On ne sait jusqu’où monteront les pics épidémiques, mais on peut déjà prédire que non seulement la vague épidémique durera bien plus que ces pics du fait des zones en « marée montante » qui seront retardataires, mais que la trainée rurale secondaire des pics allongera encore cette durée de la vague épidémique. 

Quelle sera l’influence des mesures gouvernementales sur la dynamique épidémique ?
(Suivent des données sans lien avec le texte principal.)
(* ===== verification/DurableProof.v ===== *)
(** * The durable log: what rows do to an entity

    The effect of an event on one entity, the value a list of events leaves it with, and the
    loads of [DurableLog] in these terms; then the invariants of a world of hosts. *)

From stdpp Require Import base strings numbers option countable pretty gmap sets list sorting.
From S2P Require Import Prelude GraphTypes EdgeIds GraphIndex ServerTypes PipelineInvariant DurableLog.

(** ** Lists *)

Lemma last_repeat {A} (l b c : list A) : last (l ++ b ++ b ++ c) = last (l ++ b ++ c).
Proof.
  rewrite !last_app. destruct (last c) as [x|]; [done|]. by destruct (last b).
Qed.

Lemma StronglySorted_app_inv_l {A} (R : relation A) l k : StronglySorted R (l ++ k) → StronglySorted R l.
Proof.
  induction l as [|x l IH]; simpl; [constructor|]. intros [S F]%StronglySorted_inv.
  constructor; [by apply IH|]. by apply Forall_app in F as [F _].
Qed.

Lemma StronglySorted_app_lt {A} (R : relation A) l k x y : StronglySorted R (l ++ k) → x ∈ l → y ∈ k → R x y.
Proof.
  induction l as [|z l IH]; simpl; intros S Hx Hy; [by apply not_elem_of_nil in Hx|].
  apply StronglySorted_inv in S as [S F]. apply elem_of_cons in Hx as [->|Hx]; [|by apply IH].
  rewrite Forall_forall in F. apply F, elem_of_app. by right.
Qed.

Lemma StronglySorted_filter {A} (R : relation A) (Q : A → Prop) `{!∀ x, Decision (Q x)} l :
  StronglySorted R l → StronglySorted R (filter Q l).
Proof.
  induction 1 as [|x l S IH F]; simpl; [constructor|]. rewrite filter_cons. case_decide; [|done].
  constructor; [done|]. apply Forall_forall. intros y [_ Hy]%list_elem_of_filter. rewrite Forall_forall in F. by apply F.
Qed.

Lemma last_elem {A} (l : list A) x : last l = Some x → x ∈ l.
Proof. intros [l' ->]%last_Some. apply elem_of_app. right. by apply list_elem_of_singleton. Qed.

Lemma disjoint_swap {A} (l k : list A) : l ## k → k ## l.
Proof. intros D x Hk Hl. by apply (D x). Qed.
Lemma nil_disjoint_l {A} (l : list A) : [] ## l.
Proof. by intros x ?%not_elem_of_nil. Qed.
Lemma nil_disjoint_r {A} (l : list A) : l ## [].
Proof. by intros x _ ?%not_elem_of_nil. Qed.

Section rows.
Context {D T : Type}.
Implicit Types (row : Row D T) (table : list (Row D T)).

(** ** Tables sorted by id *)

Definition id_lt (row other : Row D T) : Prop := (row_id row < row_id other)%Z.
Definition upto (s : Z) table : list (Row D T) := filter (λ row, (row_id row ≤ s)%Z) table.
Definition after (s : Z) table : list (Row D T) := filter (λ row, (s < row_id row)%Z) table.

Lemma id_lt_NoDup table : StronglySorted id_lt table → NoDup (row_id <$> table).
Proof.
  induction 1 as [|row table S IH F]; simpl; [constructor|]. constructor; [|done].
  intros (other & E & Ho)%list_elem_of_fmap. rewrite Forall_forall in F. specialize (F _ Ho). unfold id_lt in F. lia.
Qed.

Lemma NoDup_ids_inj table row other :
  NoDup (row_id <$> table) → row ∈ table → other ∈ table → row_id row = row_id other → row = other.
Proof.
  induction table as [|x table IH]; simpl; intros N Hr Ho E; [by apply not_elem_of_nil in Hr|].
  apply NoDup_cons in N as [Nx N]. apply elem_of_cons in Hr as [->|Hr], Ho as [->|Ho]; [done|..|by apply IH].
  - destruct Nx. rewrite E. by apply list_elem_of_fmap_2.
  - destruct Nx. rewrite <- E. by apply list_elem_of_fmap_2.
Qed.

Lemma order_by_id_perm table : order_by_id table ≡ₚ table.
Proof. apply merge_sort_Permutation. Qed.

Lemma order_by_id_le table : StronglySorted row_le (order_by_id table).
Proof.
  apply StronglySorted_merge_sort.
  - intros x y z. unfold row_le. lia.
  - intros x y. unfold row_le. lia.
Qed.

Lemma order_by_id_sorted table : StronglySorted id_lt table → order_by_id table = table.
Proof.
  intros S. apply (StronglySorted_unique_strong row_le).
  - intros x y Hx Hy. unfold row_le. intros. rewrite order_by_id_perm in Hx.
    eapply NoDup_ids_inj; [by apply id_lt_NoDup|done..|lia].
  - apply order_by_id_le.
  - clear -S. induction S as [|x l S IH F]; constructor; [done|]. eapply Forall_impl; [done|]. unfold id_lt, row_le. intros. lia.
  - apply order_by_id_perm.
Qed.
Les mesures gouvernementales auront elles un effet pour écrêter ces pics et interférer avec la dynamique propre de l’épidémie? C’est peu probable. En laissant les déplacements libres sur tout le territoire, la question des zones rurales et des régions retardataires est laissée à la libre appréciation du virus. L’absence de tests barrières sur les lieux de travail va en faire rapidement des foyers de contamination majeurs. Le maintien des transports en commun et la poursuite de l’élimination des transports individuels des banlieues aux grandes villes, parfait contre temps épidémiologique, est lui aussi un puissant facteur de dissémination virale. Nous serons donc soumis à l’histoire naturelle du virus. D’autant que les confinements localisés, qui auraient déjà dus être mis en place,  ne viendront que trop tard quand on s’y résignera, du fait d’une prévalence virale bien supérieure à celle de la première vague où le confinement a pu être efficace, particulièrement en zone rurale.